Culinard was a culinary school owned by Education Corporation of America.  It was opened in 2000 as part of the Birmingham, Alabama branch of Virginia College.  The second campus was opened with the establishment of the Jacksonville, Florida branch of Virginia College in  2009. Additional Culinard campuses operated at Virginia College campuses in Mobile, Alabama; Richmond, Virginia; Chattanooga, Tennessee, and Savannah, Georgia. This school shut down in December 2018 because Educational Corporation of America shut down.

Culinard offered two 36-week educational programs: a Culinary Arts Diploma and a Pastry Arts Diploma. An online Culinary Arts associate degree is also available if certain criteria are met e.g. having already had formal training in culinary skills at a post-secondary level.

Teaching faculty
The school's Culinary Dean is Chef Antony Osborne, a European Master Pastry Chef with educational degrees earned and experience training with culinary institutes such as Westminster College and the Ealing College of London, Slough Polytechnic University in England and Sullivan University in Kentucky.
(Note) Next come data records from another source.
(** * Verification of the path reconciliation core of [arr_folder_renamer.py]

    Shallow embedding of the Radarr / Sonarr folder renamer: token
    extraction, path generation, the update requests, the move verifier
    that scans the Radarr log, and the per-service processing loops.

    Conventions of the embedding.
    - Strings are Stdlib [string]s (ASCII text); Python's [str.lower] is
      modelled on ASCII letters.
    - A JSON value returned by the services is a [jval]; a JSON object
      (a Python dict) is a [gmap string jval].  JSON arrays and nested
      objects are kept opaque ([JRaw]) with their Python [str()] text and
      truthiness, since the code never looks inside them.
    - Python exceptions that escape a function are the [Raise] outcome.
    - HTTP calls are answered by an explicit environment record; the
      requests that mutate the services are recorded as events. *)

From Stdlib Require Import ZArith Ascii String Bool List Lia.
From stdpp Require Import base gmap strings pretty list.
Import ListNotations.
Open Scope string_scope.

(* ================================================================= *)
(** ** JSON values and Python helpers *)

Inductive jval : Type :=
| JNull
| JBool (b : bool)
| JInt (z : Z)
| JStr (s : string)
| JRaw (text : string) (truthy : bool).

#[global] Instance jval_eq_dec : EqDecision jval.
Proof. solve_decision. Defined.

Abbreviation obj := (gmap string jval).

(** Python outcome of a computation: a value or an escaping exception. *)
Inductive outcome (A : Type) : Type :=
| Ret (a : A)
| Raise (exn : string).
Arguments Ret {A} a.
Arguments Raise {A} exn.

Definition bind_out {A B} (m : outcome A) (k : A -> outcome B) : outcome B :=
  match m with Ret a => k a | Raise e => Raise e end.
Osborne is a recipient of the Golden Lion Award, the highest culinary award in Asia, and was named one of the Top Ten Pastry Chefs in the United States in 2006.

Twenty-nine other Culinary and Pastry chef instructors at Culinard contribute a variety of international experience, cultural diversity and professional expertise to the teaching curriculum. They have received local and international awards and participated in several TV episodes of Food Network’s “Unwrapped,” “Dining Around,” "Sugar Inventions Challenge” and programs on the DIY Network.

Faculty member Chef Daniel Navarro won an American Culinary Federation competition that rewarded him with an opportunity to train in France at the Bocuse Institute for a year.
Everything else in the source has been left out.